Given data =

Lemma DeleteQueueAndRemoveFromPlans_Get s id now r k :
  ids_ok s plansResource ->
  let out := DeleteQueueAndRemoveFromPlans s id now in
  out.2 = bool_decide (is_Some (GetQueue s id)) /\
  Get out.1 r k =
    if out.2
    then if decide (r = queuesResource /\ k = id) then None
         else if decide (r = plansResource) then detached id now <$> Get s r k else Get s r k
    else Get s r k.
Proof.
  intros Hok. unfold DeleteQueueAndRemoveFromPlans, Delete, GetQueue. cbn zeta.
  fold (Get s queuesResource id). destruct (Get s queuesResource id) as [q|] eqn:Eq; cbn [fst snd].
  - split; [by rewrite bool_decide_eq_true_2 by eauto|]. rewrite removeQueueFromPlans_Get.
    + rewrite Get_set_delete. destruct (decide (r = plansResource)) as [->|].
      * rewrite decide_False by (intros [? _]; done). rewrite decide_False by (intros [? _]; done). done.
      * repeat case_decide; naive_solver.
    + intros k' rc. rewrite Get_set_delete, decide_False by (intros [? _]; done). apply Hok.
  - split; [|done]. rewrite bool_decide_eq_false_2; [done|]. by intros [? ?].
Qed.
(** The loop over the victims; [n] numbers the identifiers drawn, [completed] holds
    the results so far. *)
Fixpoint execute_victims (ex : preemptionExecution) (victims : list workloadJobSnapshot) (n : nat)
    (completed : list object) (a : app) (trace : list external) : run_state * (Z * object) :=
  let now := sr_now (ex_request ex) in
  match victims with
  | [] =>
      let '(a', data) := finishPreemptionRecord a (ex_recordID ex) "completed" (list_to_map
        [("accepted", VBool true); ("reason", VString (execution_reason ex)); ("victims", VMaps completed);
         ("freed_gpu", VFloat64 (ex_freedGPU ex)); ("freed_cpu", VFloat64 (ex_freedCPU ex))]) now in
      ((a', trace), (StatusOK, data))
  | v :: rest =>
      let '(cleanup, err) := env_CleanupJobResources (sn_Namespace v) (sn_JobID v) in
      let trace1 := trace ++ [ExtCleanup (sn_Namespace v) (sn_JobID v)] in
      let cleanupData := cleanupResultData cleanup in
      let victimData := victimResultData v cleanupData err in
      match err with
      | Some e => let '(a', out) := fail_victim ex true "partial_failure" StatusServiceUnavailable e victimData a in
                  ((a', trace1), out)
      | None =>
          if cleanup_Total cleanup =? 0 then
            let '(a', out) := fail_victim ex true "preflight_failed" StatusConflict
              "selected victim has no Kubernetes resources to clean up" victimData a in ((a', trace1), out)
          else
            let trace2 := trace1 ++ [ExtPreempt (sn_ID v)] in
            match env_Preempt (sn_ID v) (PreemptRequest (ex_publicPreemptionID ex) (pr_RequesterJobID (ex_req ex))
                                           (execution_reason ex) cleanupData) with
            | Some e => let '(a', out) := fail_victim ex true "failed" StatusBadGateway e victimData a in ((a', trace2), out)
            | None =>
                let '(a1, res) := WithTx a (AppendPreemptionVictimTx (E := string) (ex_recordID ex) victimData now ;;;
                                            tx_Emit (preempted_event ex n v cleanupData)) in
                match res with
                | Err _ => let '(a', out) := fail_victim ex false "failed" StatusInternalServerError
                             "event metadata is incomplete" victimData a1 in ((a', trace2), out)
                | Ok _ => execute_victims ex rest (S n) (completed ++ [victimData]) a1 trace2
                end
            end
      end
  end.

(** ** The handler *)

Definition close_record (r : svc_request) (id status : string) (code : Z) (reason : string) (a : app) : run_state * response :=
  let '(a', data) := finishPreemptionRecord a id status {[ "reason" := VString reason ]} (sr_now r) in
  ((a', []), (code, BMap data)).

Definition runPreemption (r : svc_request) (req0 : preemptionRequest) (rec : record) (a : app) : run_state * response :=
  let id := rec_ID rec in
  match env_client with
  | Err e => close_record r id "preflight_failed" StatusServiceUnavailable e a
  | Ok _ =>
      match env_Context 0 req0 with
      | Err e => close_record r id "preflight_failed" StatusServiceUnavailable e a
      | Ok ctx =>
          match trustedPreemptionRequest env_ServiceAuthorized env_RequireAuth r req0 ctx with
          | Err e => close_record r id "preflight_failed" (he_status e) (he_message e) a
          | Ok req =>
              if match pc_Requester ctx with Some q => sn_Preemptible q | None => false end
              then close_record r id "no_victims" StatusOK "preemptible requester cannot preempt" a
              else
                let '(victims, freedGPU, freedCPU) := selectPreemptionVictims (app_Store a) req (pc_Candidates ctx) in
                if (length victims =? 0)%nat
                then close_record r id "no_victims" StatusOK "insufficient eligible preemptible resources" a
                else if negb env_ClusterConfigured
                then close_record r id "preflight_failed" StatusServiceUnavailable "cluster client is not configured" a
                else match preflightPreemptionVictims (app_Store a) req victims with
                     | Err e => close_record r id "preflight_failed" (he_status e) (he_message e) a
                     | Ok _ =>
                         let '(st, (code, data)) := execute_victims
                           (Execution r id (TextValue (rec_Data rec) ["preemption_id"; "preemptionId"]) req freedGPU freedCPU)
                           victims 1 [] a [] in
                         (st, (code, BMap data))
                     end
          end
      end
  end.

What to do = Copy out the full set of entries without altering anything.

Response below =
Lemma DeleteQueueAndRemoveFromPlans_Get s id now r k :
  ids_ok s plansResource ->
  let out := DeleteQueueAndRemoveFromPlans s id now in
  out.2 = bool_decide (is_Some (GetQueue s id)) /\
  Get out.1 r k =
    if out.2
    then if decide (r = queuesResource /\ k = id) then None
         else if decide (r = plansResource) then detached id now <$> Get s r k else Get s r k
    else Get s r k.
Proof.
  intros Hok. unfold DeleteQueueAndRemoveFromPlans, Delete, GetQueue. cbn zeta.
  fold (Get s queuesResource id). destruct (Get s queuesResource id) as [q|] eqn:Eq; cbn [fst snd].
  - split; [by rewrite bool_decide_eq_true_2 by eauto|]. rewrite removeQueueFromPlans_Get.
    + rewrite Get_set_delete. destruct (decide (r = plansResource)) as [->|].
      * rewrite decide_False by (intros [? _]; done). rewrite decide_False by (intros [? _]; done). done.
      * repeat case_decide; naive_solver.
    + intros k' rc. rewrite Get_set_delete, decide_False by (intros [? _]; done). apply Hok.
  - split; [|done]. rewrite bool_decide_eq_false_2; [done|]. by intros [? ?].
Qed.
(** The loop over the victims; [n] numbers the identifiers drawn, [completed] holds
    the results so far. *)
Fixpoint execute_victims (ex : preemptionExecution) (victims : list workloadJobSnapshot) (n : nat)
    (completed : list object) (a : app) (trace : list external) : run_state * (Z * object) :=
  let now := sr_now (ex_request ex) in
  match victims with
  | [] =>
      let '(a', data) := finishPreemptionRecord a (ex_recordID ex) "completed" (list_to_map
        [("accepted", VBool true); ("reason", VString (execution_reason ex)); ("victims", VMaps completed);
         ("freed_gpu", VFloat64 (ex_freedGPU ex)); ("freed_cpu", VFloat64 (ex_freedCPU ex))]) now in
      ((a', trace), (StatusOK, data))
  | v :: rest =>
      let '(cleanup, err) := env_CleanupJobResources (sn_Namespace v) (sn_JobID v) in
      let trace1 := trace ++ [ExtCleanup (sn_Namespace v) (sn_JobID v)] in
      let cleanupData := cleanupResultData cleanup in
      let victimData := victimResultData v cleanupData err in
      match err with
      | Some e => let '(a', out) := fail_victim ex true "partial_failure" StatusServiceUnavailable e victimData a in
                  ((a', trace1), out)
      | None =>
          if cleanup_Total cleanup =? 0 then
            let '(a', out) := fail_victim ex true "preflight_failed" StatusConflict
              "selected victim has no Kubernetes resources to clean up" victimData a in ((a', trace1), out)
          else
            let trace2 := trace1 ++ [ExtPreempt (sn_ID v)] in
            match env_Preempt (sn_ID v) (PreemptRequest (ex_publicPreemptionID ex) (pr_RequesterJobID (ex_req ex))
                                           (execution_reason ex) cleanupData) with
            | Some e => let '(a', out) := fail_victim ex true "failed" StatusBadGateway e victimData a in ((a', trace2), out)
            | None =>
                let '(a1, res) := WithTx a (AppendPreemptionVictimTx (E := string) (ex_recordID ex) victimData now ;;;
                                            tx_Emit (preempted_event ex n v cleanupData)) in
                match res with
                | Err _ => let '(a', out) := fail_victim ex false "failed" StatusInternalServerError
                             "event metadata is incomplete" victimData a1 in ((a', trace2), out)
                | Ok _ => execute_victims ex rest (S n) (completed ++ [victimData]) a1 trace2
                end
            end
      end
  end.

(** ** The handler *)

Definition close_record (r : svc_request) (id status : string) (code : Z) (reason : string) (a : app) : run_state * response :=
  let '(a', data) := finishPreemptionRecord a id status {[ "reason" := VString reason ]} (sr_now r) in
  ((a', []), (code, BMap data)).

Definition runPreemption (r : svc_request) (req0 : preemptionRequest) (rec : record) (a : app) : run_state * response :=
  let id := rec_ID rec in
  match env_client with
  | Err e => close_record r id "preflight_failed" StatusServiceUnavailable e a
  | Ok _ =>
      match env_Context 0 req0 with
      | Err e => close_record r id "preflight_failed" StatusServiceUnavailable e a
      | Ok ctx =>
          match trustedPreemptionRequest env_ServiceAuthorized env_RequireAuth r req0 ctx with
          | Err e => close_record r id "preflight_failed" (he_status e) (he_message e) a
          | Ok req =>
              if match pc_Requester ctx with Some q => sn_Preemptible q | None => false end
              then close_record r id "no_victims" StatusOK "preemptible requester cannot preempt" a
              else
                let '(victims, freedGPU, freedCPU) := selectPreemptionVictims (app_Store a) req (pc_Candidates ctx) in
                if (length victims =? 0)%nat
                then close_record r id "no_victims" StatusOK "insufficient eligible preemptible resources" a
                else if negb env_ClusterConfigured
                then close_record r id "preflight_failed" StatusServiceUnavailable "cluster client is not configured" a
                else match preflightPreemptionVictims (app_Store a) req victims with
                     | Err e => close_record r id "preflight_failed" (he_status e) (he_message e) a
                     | Ok _ =>
                         let '(st, (code, data)) := execute_victims
                           (Execution r id (TextValue (rec_Data rec) ["preemption_id"; "preemptionId"]) req freedGPU freedCPU)
                           victims 1 [] a [] in
                         (st, (code, BMap data))
                     end
          end
      end
  end.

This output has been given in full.